I'll give you a pat on the head for trying your best, but your "science" has wrecked the world, and still can't see three months into the future. Externalities can't be accurately quantified by the dismal science. What is the value of a swampland drained? Of an extinction of a species? Please tell me what economics has magically awoken to value these travesties.

The endgame of labor in pure economics is still serfdom at best.

Globalization, championed by armies of economists for decades, has not just been a disaster but doomed the world by arbitraging what little environmental regulation existed into oblivion.
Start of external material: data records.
(** X20.  Startup fails only on the file, never on what it holds.  When
    opening the log and seeking to its start succeed, [NewDB] returns a
    store whatever the lines of the file are: the map is the replay of
    the lines the scanner delivers into the empty map, the file and the
    snapshot are as they were.  When the open or the seek fails, it
    returns that error and no store. *)
Theorem NewDB_fails_only_on_open_or_seek
    {lib : GoLib} (clock : nat -> time.Time) (file : list aof_line)
    (dump : option snapshot_doc) (os : list error) :
  ((forall e, os !! 0%nat <> Some (Some e)) ->
   (forall e, os !! 1%nat <> Some (Some e)) ->
   NewDB clock file dump os
   = (Some (mkDB (loadAOF_loop clock 0 (Scan file) ∅) file dump (drop 2 os)), None))
  /\ (forall e,
        os !! 0%nat = Some (Some e)
        \/ (os !! 0%nat = Some None /\ os !! 1%nat = Some (Some e)) ->
        NewDB clock file dump os = (None, Some e)).
Proof.
  split.
  - intros H0 H1.
    destruct os as [|[e|] os']; [reflexivity | exfalso; exact (H0 e eq_refl) |].
    destruct os' as [|[e'|] rest];
      [reflexivity | exfalso; exact (H1 e' eq_refl) | reflexivity].
  - intros e [H|[H0 H1]].
    + destruct os as [|[e0|] rest]; try discriminate.
      injection H as ->. reflexivity.
    + destruct os as [|[e0|] [|[e1|] rest]]; try discriminate.
      injection H1 as ->. reflexivity.
Qed.

Lemma NewDB_fails_only_on_open_or_seek_witness :
  @NewDB ascii_lib (fun _ => 1000) [JunkLine "not json"; foo_line] None []
  = (Some (mkDB {["foo" := mkEntry (Some "bar") time.zero]}
             [JunkLine "not json"; foo_line] None []), None).
Proof.
  rewrite (proj1 (@NewDB_fails_only_on_open_or_seek ascii_lib (fun _ => 1000)
                    [JunkLine "not json"; foo_line] None []));
    [|intros e; discriminate|intros e; discriminate].
  vm_compute. reflexivity.
Defined.

(** ** A value too long for the scanner *)

Lemma string_app_cons x (a b : string) : String x a ++ b = String x (a ++ b).
Proof. reflexivity. Qed.

Lemma string_length_app (a b : string) :
  String.length (a ++ b) = (String.length a + String.length b)%nat.
Proof.
  induction a as [|x a IH]; [reflexivity|].
  rewrite string_app_cons. cbn [String.length]. rewrite IH. reflexivity.
Qed.

Lemma substring_prefix_length (n : nat) (s : string) :
  (n <= String.length s)%nat -> String.length (substring 0 n s) = n.
Proof.
  revert s. induction n as [|n IH]; intros s Hn.
  - destruct s; reflexivity.
  - destruct s as [|c s]; [simpl in Hn; lia|].
    cbn [substring String.length]. rewrite IH; [reflexivity | simpl in Hn; lia].
Qed.
(** Iterating [None] in [zip]. *)
Definition iter {A} (l : option (list A)) : result (list A) :=
  match l with
  | Some l => Ok l
  | None => Raise (TypeError "'NoneType' object is not iterable")
  end.

(** [e + '...']: an exception object has no [+]. *)
Definition exn_add_str (e : exn) (s : string) : result string :=
  Raise (TypeError "unsupported operand type(s) for +: 'ValueError' and 'str'").

Section Engine.

(** Whether a recorded received value originates in a variable scope. *)
Variable scope_matches : var_scope → string * tensor → bool.

(** [gradients_impl.gradients(ys, xs, grad_ys=...)] *)
Variable gradients :
  list (option tensor) → list tensor → list (option tensor) →
  result (list (option tensor)).

(** Modelled from the spec: [communicator_util.get_recv_grad_vars] is
    not among the sources.  It yields the task's recorded received
    values ([recv(..., require_grad=True)]) "filtered to the ones whose
    originating variable scope matches" the binding's scope. *)
Definition get_recv_grad_vars (t : task) (scope : var_scope)
    : M (list (string * tensor)) :=
  recs ← gets (λ s, default [] (_recv_grad_ops s !! t));
  mret (filter (λ r, scope_matches scope r) recs).

(** Lines 561-568: the loss sources and their upstream gradients.
    [loss in send_ops] compares graph tensors, which are equal only to
    themselves; a loss of [None] is in no list of sent tensors. *)
Definition loss_sources (opt_config : cfg_ref) (opt : optimizer)
    (loss : option tensor) (send_ops recv_grad_ops : list tensor)
    : M (list (option tensor) * list (option tensor)) :=
  if bool_decide (loss ∈ Some <$> send_ops)
  then mret (Some <$> send_ops, Some <$> recv_grad_ops)
  else
    loss ← (if takes_opt_config opt then mret loss
            else r ← dict_pop opt_config "REDUCE" (CfgStr "mean");
                 Model._reduce_loss loss r);
    mret (loss :: (Some <$> send_ops), None :: (Some <$> recv_grad_ops)).

(** Lines 593-597: one gradient message per pair of the zip. *)
Definition send_back (t : task) (pair : (string * tensor) * option tensor)
    : M op :=
  match pair.2 with
  | Some grad => send (pair.1.1 +:+ "_grad") grad false TRAIN t
  | None => send (pair.1.1 +:+ "_grad") (TZerosLike pair.1.2) false TRAIN t
  end.

(** Lines 571-591, once the backend mode has been read: the gradients
    for the received values. *)
Definition peer_send_grads (opt_config : cfg_ref) (opt : optimizer)
    (recv_grads : list (string * tensor))
    (loss grad_loss : list (option tensor)) (mode : cfg_value)
    : M (list (option tensor)) :=
  if cfg_is mode "noise" then
    cfg ← gets (cfg_get opt_config);
    grads_lists ← lift (grads_per_source opt recv_grads.*2 cfg (zip loss grad_loss));
    send_grads ← lift (fold_grads tf_add None grads_lists);
    lift (iter send_grads)
  else lift (gradients loss recv_grads.*2 grad_loss).

(** Lines 571-597: the gradients, sent to the peer. *)
Definition peer_reply (opt_config : cfg_ref) (opt : optimizer) (t : task)
    (recv_grads : list (string * tensor))
    (loss grad_loss : list (option tensor)) (mode : cfg_value) : M unit :=
  send_grads ← peer_send_grads opt_config opt recv_grads loss grad_loss mode;
  for_each (send_back t) (zip recv_grads send_grads);;
  mret tt.

(** Lines 570-597. *)
Definition peer_gradients (opt_config : cfg_ref) (opt : optimizer) (t : task)
    (recv_grads : list (string * tensor))
    (loss grad_loss : list (option tensor)) : M unit :=
  if bool_decide (0 < length recv_grads) then
    mode ← dict_pop opt_config "BACKEND_MODE" (CfgStr "noise");
    peer_reply opt_config opt t recv_grads loss grad_loss mode
  else mret tt.

(** Lines 608-629: the body of the [try]. *)
Definition local_gradients (opt_config : cfg_ref) (opt : optimizer)
    (var_list : list tensor) (loss grad_loss : list (option tensor))
    : M (option op) :=
  cfg ← gets (cfg_get opt_config);
  grads_lists ← lift (grads_per_source opt var_list cfg (zip loss grad_loss));
  grads_list ← lift (fold_grads (λ a b, Ok (_safe_slice_add a b)) None grads_lists);
  grads_list ← lift (iter grads_list);
  let grads_and_vars := zip grads_list var_list in
  o ← lift (apply_gradients opt grads_and_vars);
  mret (Some o).

(** Lines 630-632: the handler of the [try]. *)
Definition on_ValueError (e : exn) : M (option op) :=
  msg ← lift (exn_add_str e
    " This warning may be caused by either legal or illegal action. Please confirm.");
  tf_logging_warn msg;;
  mret None.

(** [_minimize] of the federated class. *)
Definition _minimize (t : task) (loss : option tensor)
    (vars_to_compute : list tensor * var_scope) (opt : optimizer) (kw : bool)
    : M (option op) :=
  let var_list := vars_to_compute.1 in
  let var_scope := vars_to_compute.2 in
  recv_grads ← get_recv_grad_vars t var_scope;
  send_recv_grad_list ← require_grad_ops_getitem t;
  let send_ops := send_recv_grad_list.*1 in
  let recv_grad_ops := send_recv_grad_list.*2 in
  let opt_config := kwargs_pop_opt_config kw in
  sources ← loss_sources opt_config opt loss send_ops recv_grad_ops;
  peer_gradients opt_config opt t recv_grads sources.1 sources.2;;
  try_except_ValueError
    (local_gradients opt_config opt var_list sources.1 sources.2)
    on_ValueError.

End Engine.

End FederalModel.

(** The value [_reduce_loss] returns for a defined loss. *)
Definition reduce_value (reduce_func : cfg_value) (l : tensor) : tensor :=
  if cfg_is reduce_func "mean" then TReduceMean l
  else if cfg_is reduce_func "sum" then TReduceSum l
  else match reduce_func with
       | CfgCallable f => f l
       | _ => TReduceMean l
       end.

(** The loss sources in the words of the specification, for a given
    first source [head]: the sent values with their pending gradients
    when the loss is one of the sent values, otherwise [head] in front of
    the sent values, with [None] in front of the pending gradients. *)
Definition spec_loss_sources (head loss : option tensor) (sent pending : list tensor)
    : list (option tensor) * list (option tensor) :=
  if bool_decide (loss ∈ Some <$> sent)
  then (Some <$> sent, Some <$> pending)
  else (head :: (Some <$> sent), None :: (Some <$> pending)).

(** The message [send_back] sends for a received value and its gradient. *)
Definition reply_of (p : (string * tensor) * option tensor) : string * tensor :=
  (p.1.1 +:+ "_grad", default (TZerosLike p.1.2) p.2).

(** ** Relating the state before and after a computation *)

(** [keeps R c]: running [c] takes every state to an [R]-related one,
    whether [c] returns or raises. *)
Definition keeps {A} (R : relation state) (c : M A) : Prop :=
  ∀ st, R st (c st).2.

(** The states agree on an observation. *)
Definition same {B} (obs : state → B) : relation state :=
  λ s s', obs s' = obs s.

(** The global-step increments among the training ops of a task. *)
Definition is_global_step_op (o : op) : bool :=
  match o with
  | OpAssignAdd _ _ => true
  | _ => false
  end.
(** * Encoding pipeline: task scheduler and data transformer

    A shallow embedding of
      - [regression_pipeline.py]  (class [Pipeline]: [reset_tasks], [in_memory],
                                   [fit], [compute]),
      - [data_transformation.py]  (class [Transformer]: [scale], the scalers and
                                   the regressors),
      - [utils.py]                ([fetch_offsets], [fetch_duration], [merge_dict],
                                   [filter_args], [clean_nan_rows],
                                   [get_subject_name], [get_nscans] and the
                                   settings of the compression and of the
                                   transformer),
    followed by the properties established about them.

    Python objects live in a heap indexed by locations, so that the in-place
    updates of [Task.terminated] and [Task.output] are seen through every
    reference; exceptions are explicit results. *)

From Stdlib Require Import ZArith Lia Ascii.
From Stdlib Require PrimFloat FloatOps SpecFloat Uint63.
From stdpp Require Import base option list strings pretty gmap relations.

(** ** Python values, exceptions and results *)

Module Python.

(** The payloads handed from task to task. *)
#[local] Unset Elimination Schemes.
Inductive pyval : Type :=
| PyNone
| PyInt (z : Z)
| PyStr (s : string)
| PyList (l : list pyval)
| PyDict (d : list (string * pyval)).
#[local] Set Elimination Schemes.

Inductive exn : Type :=
| Exception (msg : string)
| AttributeError (msg : string)
| UnboundLocalError (msg : string)
| KeyError (msg : string)
| IndexError (msg : string)
| ValueError (msg : string)
| TypeError (msg : string)
| ZeroDivisionError (msg : string).

Inductive result (A : Type) : Type :=
| Return (a : A)
| Raise (e : exn).
Arguments Return {A} a.
Arguments Raise {A} e.

Definition bind {A B} (r : result A) (k : A -> result B) : result B :=
  match r with
  | Return a => k a
  | Raise e => Raise e
  end.

Definition raised {A} (r : result A) : option exn :=
  match r with
  | Return _ => None
  | Raise e => Some e
  end.

(** [l.pop()]: the last element and the list without it. *)
Definition pop {A} (l : list A) : option (A * list A) :=
  match last l with
  | Some x => Some (x, removelast l)
  | None => None
  end.

(** [l[:stop]] and [l[start:]] for a possibly negative bound: a negative
    bound counts from the end, and the bound is clamped to [0, len(l)]. *)
Definition slice_bound {A} (l : list A) (i : Z) : nat :=
  let n := Z.of_nat (length l) in
  let j := if (i <? 0)%Z then (i + n)%Z else i in
  Z.to_nat (Z.min (Z.max j 0) n).

Definition slice_to {A} (l : list A) (stop : Z) : list A :=
  take (slice_bound l stop) l.

Definition slice_from {A} (l : list A) (start : Z) : list A :=
  drop (slice_bound l start) l.

(** [len(l)] as a Python integer. *)
Definition len {A} (l : list A) : Z := Z.of_nat (length l).

End Python.

Export Python.

Notation "x <- r ;; k" := (bind r (fun x => k))
  (at level 100, r at next level, right associativity).

(** ** Logger *)

Module Logger.

Inductive level : Type := ERROR | WARNING | INFO | VALIDATE.

(** Modelled from the spec: the logger object handed to [fit] and [compute]
    ([logger.py] is not among the sources).  It is a reporting utility with
    the methods [error], [warning], [info] and [validate]; each call appends
    one record.  The sources do not show whether [error] returns to its
    caller or raises after reporting, so the logger carries that choice. *)
Record t : Type := mk {
  error_raises : bool;
  records : list (level * string)
}.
Even the most BASIC externality policy, the carbon tax on gasoline even for just the 20 pounds of CO2 created by currently burning gas, hasn't been instituted in 30 years.

In the 30 years of economics magically modernizing, workers have become, what 10x more productive and saw, at best wage stagnation. The rich have become ultra rich, and the governments of the world nakedly bow to their every whim.
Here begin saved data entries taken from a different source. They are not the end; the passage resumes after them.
(** * exec_command: a shallow embedding of src/Sources/CShim/exec_command.c

    The C file spawns a child process: the parent creates a sync pipe, blocks
    all signals, forks, and waits on the pipe; the child closes the read end,
    resets its signals, renumbers its descriptors, applies the process
    attributes and calls execve, reporting any failure as 4 raw errno bytes
    on the pipe.

    The operating system is modelled as a record [proc] holding the process
    state the code touches (descriptor table, errno, signal mask, identity).
    Descriptor operations (dup2, close, fcntl, write, pipe) are computed
    from the descriptor table the way the kernel does it; the outcome of
    the calls whose result depends on the rest of the system (fork, setsid,
    setgid, chdir, execve, ...) is an input ([kernel] / [parent_kernel]). *)

From Stdlib Require Import ZArith Lia.
From stdpp Require Import base gmap list strings.

Open Scope Z_scope.

(** ** Process state *)

(** An open file description: its identity and whether it was opened for
    writing (write(2) on a read-only description fails with EBADF). *)
Record resource := mkResource { res_id : nat; res_writable : bool }.

(** One slot of the descriptor table: what it refers to, and FD_CLOEXEC. *)
Record fd_entry := mkFd { fd_res : resource; fd_cloexec : bool }.

Global Instance resource_eq_dec : EqDecision resource.
Proof. solve_decision. Defined.
Global Instance fd_entry_eq_dec : EqDecision fd_entry.
Proof. solve_decision. Defined.

Record proc := mkProc {
  fds : gmap nat fd_entry;     (** open descriptors *)
  nofile : nat;                (** RLIMIT_NOFILE soft limit (rlim_cur) *)
  errno : Z;
  sigmask : Z;                 (** blocked signals, one bit per signal *)
  sig_default : bool;          (** all dispositions reset to SIG_DFL *)
  heap_fd_table : bool;        (** the child's calloc'd fd_table is live *)
  sid_leader : bool;
  proc_pgid : option Z;        (** set by setpgid(0, pgid) *)
  proc_ctty : option nat;      (** set by ioctl(fd, TIOCSCTTY, 0) *)
  proc_uid : Z;
  proc_gid : Z;
  proc_cwd : option string;    (** set by chdir *)
  next_res : nat;              (** fresh identities for new pipes *)
  written : list (nat * Z);    (** 4-byte writes, per resource identity *)
  reaped : list Z              (** pids collected by waitpid *)
}.

Definition set_fds (f : gmap nat fd_entry) (s : proc) : proc :=
  mkProc f (nofile s) (errno s) (sigmask s) (sig_default s) (heap_fd_table s)
    (sid_leader s) (proc_pgid s) (proc_ctty s) (proc_uid s) (proc_gid s)
    (proc_cwd s) (next_res s) (written s) (reaped s).
Definition set_errno (e : Z) (s : proc) : proc :=
  mkProc (fds s) (nofile s) e (sigmask s) (sig_default s) (heap_fd_table s)
    (sid_leader s) (proc_pgid s) (proc_ctty s) (proc_uid s) (proc_gid s)
    (proc_cwd s) (next_res s) (written s) (reaped s).
Definition set_sigmask (m : Z) (s : proc) : proc :=
  mkProc (fds s) (nofile s) (errno s) m (sig_default s) (heap_fd_table s)
    (sid_leader s) (proc_pgid s) (proc_ctty s) (proc_uid s) (proc_gid s)
    (proc_cwd s) (next_res s) (written s) (reaped s).
Definition set_sig_default (s : proc) : proc :=
  mkProc (fds s) (nofile s) (errno s) (sigmask s) true (heap_fd_table s)
    (sid_leader s) (proc_pgid s) (proc_ctty s) (proc_uid s) (proc_gid s)
    (proc_cwd s) (next_res s) (written s) (reaped s).
Definition set_heap (b : bool) (s : proc) : proc :=
  mkProc (fds s) (nofile s) (errno s) (sigmask s) (sig_default s) b
    (sid_leader s) (proc_pgid s) (proc_ctty s) (proc_uid s) (proc_gid s)
    (proc_cwd s) (next_res s) (written s) (reaped s).
Definition set_sid_leader (s : proc) : proc :=
  mkProc (fds s) (nofile s) (errno s) (sigmask s) (sig_default s)
    (heap_fd_table s) true (proc_pgid s) (proc_ctty s) (proc_uid s)
    (proc_gid s) (proc_cwd s) (next_res s) (written s) (reaped s).
Definition set_pgid (g : Z) (s : proc) : proc :=
  mkProc (fds s) (nofile s) (errno s) (sigmask s) (sig_default s)
    (heap_fd_table s) (sid_leader s) (Some g) (proc_ctty s) (proc_uid s)
    (proc_gid s) (proc_cwd s) (next_res s) (written s) (reaped s).
Definition set_ctty (fd : nat) (s : proc) : proc :=
  mkProc (fds s) (nofile s) (errno s) (sigmask s) (sig_default s)
    (heap_fd_table s) (sid_leader s) (proc_pgid s) (Some fd) (proc_uid s)
    (proc_gid s) (proc_cwd s) (next_res s) (written s) (reaped s).
Definition set_uid (u : Z) (s : proc) : proc :=
  mkProc (fds s) (nofile s) (errno s) (sigmask s) (sig_default s)
    (heap_fd_table s) (sid_leader s) (proc_pgid s) (proc_ctty s) u
    (proc_gid s) (proc_cwd s) (next_res s) (written s) (reaped s).
Definition set_gid (g : Z) (s : proc) : proc :=
  mkProc (fds s) (nofile s) (errno s) (sigmask s) (sig_default s)
    (heap_fd_table s) (sid_leader s) (proc_pgid s) (proc_ctty s) (proc_uid s)
    g (proc_cwd s) (next_res s) (written s) (reaped s).
Definition set_cwd (d : string) (s : proc) : proc :=
  mkProc (fds s) (nofile s) (errno s) (sigmask s) (sig_default s)
    (heap_fd_table s) (sid_leader s) (proc_pgid s) (proc_ctty s) (proc_uid s)
    (proc_gid s) (Some d) (next_res s) (written s) (reaped s).
Definition set_next_res (n : nat) (s : proc) : proc :=
  mkProc (fds s) (nofile s) (errno s) (sigmask s) (sig_default s)
    (heap_fd_table s) (sid_leader s) (proc_pgid s) (proc_ctty s) (proc_uid s)
    (proc_gid s) (proc_cwd s) n (written s) (reaped s).
Definition add_written (w : nat * Z) (s : proc) : proc :=
  mkProc (fds s) (nofile s) (errno s) (sigmask s) (sig_default s)
    (heap_fd_table s) (sid_leader s) (proc_pgid s) (proc_ctty s) (proc_uid s)
    (proc_gid s) (proc_cwd s) (next_res s) (w :: written s) (reaped s).
Definition add_reaped (pid : Z) (s : proc) : proc :=
  mkProc (fds s) (nofile s) (errno s) (sigmask s) (sig_default s)
    (heap_fd_table s) (sid_leader s) (proc_pgid s) (proc_ctty s) (proc_uid s)
    (proc_gid s) (proc_cwd s) (next_res s) (written s) (pid :: reaped s).

(** errno values (Linux) *)
Definition ENOENT : Z := 2.
Definition EBADF : Z := 9.
Definition EAGAIN : Z := 11.
Definition ENOMEM : Z := 12.
Definition EMFILE : Z := 24.

(** sigemptyset / sigfillset on glibc's 1024-bit sigset_t *)
Definition sigemptyset : Z := 0.
Definition sigfillset : Z := Z.ones 1024.

(** ** System calls returning -1 and setting errno: a state/error monad *)

Inductive res (A : Type) : Type :=
| Ok (st : proc) (a : A)
| Fail (st : proc).
Arguments Ok {A} st a.
Arguments Fail {A} st.

Definition M (A : Type) : Type := proc -> res A.

Global Instance M_ret : MRet M := fun A a st => Ok st a.
Global Instance M_bind : MBind M := fun A B k m st =>
  match m st with
  | Ok st' a => k a st'
  | Fail st' => Fail st'
  end.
And the "financialization" of the world. Oh please tell me that isn't the fault of economics. It has completely ruined higher education, housing, was responsible for the second-worst recession in American history, has ruined dozens of corporations such as Intel and GE.

Congratulations.



Laying many of these things at the feet of economics is laughably dishonest. You're throwing crap at the wall and hoping something sticks.
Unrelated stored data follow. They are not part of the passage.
(** Claim C4, as the code does it: on every update with a score event,
    either the match goes on ([playing]) and the ball is at exactly
    (50, 50), or the point ends the match ([finished]) and the ball is left
    where it crossed the line ([x <= 0] or [x >= FIELD_WIDTH]). *)
Theorem score_tick_ball_position (dt a : R) (e : GameEngine) :
  score (snd (update dt a e)) <> None ->
  (status (fst (update dt a e)) = playing /\
   ball_x (fst (update dt a e)) = 50 /\ ball_y (fst (update dt a e)) = 50) \/
  (status (fst (update dt a e)) = finished /\
   (ball_x (fst (update dt a e)) <= 0 \/ FIELD_WIDTH <= ball_x (fst (update dt a e)))).
Proof.
  unfold update.
  destruct (status e) eqn:Hs; simpl; try (intro H; exfalso; apply H; reflexivity).
  pose proof (update_paddles_same dt e) as (P0 & _).
  destruct (update_ball_cases dt a (update_paddles dt e) no_events)
    as (e4 & ev4 & (S0 & _) & Sev & ->).
  rewrite P0, Hs in S0.
  destruct (Rleb (ball_x e4) 0) eqn:Hx; simpl.
  - intros _. apply Rleb_iff in Hx.
    pose proof (handle_score_spec a (set_score_p2 (score_p2 e4 + 1)%Z e4))
      as (_ & _ & _ & _ & _ & Q).
    assert (Bx : ball_x (set_score_p2 (score_p2 e4 + 1)%Z e4) = ball_x e4)
      by (destruct e4; reflexivity).
    assert (Sx : status (set_score_p2 (score_p2 e4 + 1)%Z e4) = playing)
      by (destruct e4; simpl in *; exact S0).
    revert Q; case_ifs;
      first [ intros (Q1 & _ & Q3 & Q4 & _); left; rewrite Q1, Q3, Q4, Sx; repeat split
            | intros (Q1 & _ & Q3 & _); right; rewrite Q1, Q3, Bx;
              split; [reflexivity|left; exact Hx] ].
  - destruct (Rleb FIELD_WIDTH (ball_x e4)) eqn:Hx'; simpl.
    + intros _. apply Rleb_iff in Hx'.
      pose proof (handle_score_spec a (set_score_p1 (score_p1 e4 + 1)%Z e4))
        as (_ & _ & _ & _ & _ & Q).
      assert (Bx : ball_x (set_score_p1 (score_p1 e4 + 1)%Z e4) = ball_x e4)
        by (destruct e4; reflexivity).
      assert (Sx : status (set_score_p1 (score_p1 e4 + 1)%Z e4) = playing)
        by (destruct e4; simpl in *; exact S0).
      revert Q; case_ifs;
        first [ intros (Q1 & _ & Q3 & Q4 & _); left; rewrite Q1, Q3, Q4, Sx; repeat split
              | intros (Q1 & _ & Q3 & _); right; rewrite Q1, Q3, Bx;
                split; [reflexivity|right; exact Hx'] ].
    + rewrite Sev; intro H; exfalso; apply H; reflexivity.
Qed.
The only legitimate point you've made here is about globalization, which has actually been part of prevalent theory. The rest is an irrelevant, sanctimonious rant that I don't care about.


"Externalities have been a part of economics for years"

Okay, why hasn't a carbon tax, the most basic example of an applied cost externality been applied yet? 1 gallon of combusted gasoline is 20 pounds of carbon dioxide. It costs about 100$ to sequester a ton of CO2.

It is chemistry 101.

Show me you can do the math. At a MINIMUM for the offset of JUST THAT GALLON OF GAS, how much should the carbon tax be?

"I've had it with your irrelevant sanctimonious rant"

Okay, bury your head in sand, professor. It's not your fault. It's not the fault of your, ah, "field of study", you guys were just publishing papers about meaningless game theory and "ideal conditions" equations that had no applicability to the real world.

A bunch of right wing zealots took your little brain teasers and overapplied them to the world to justify their positions. Milton Friedman got a little full of himself and overstepped his bounds and had fun yukking it up with the fat cats. Your central bankers just throw darts at the wall, print some fiat currency, and cross their fingers, and enjoy a nice pension.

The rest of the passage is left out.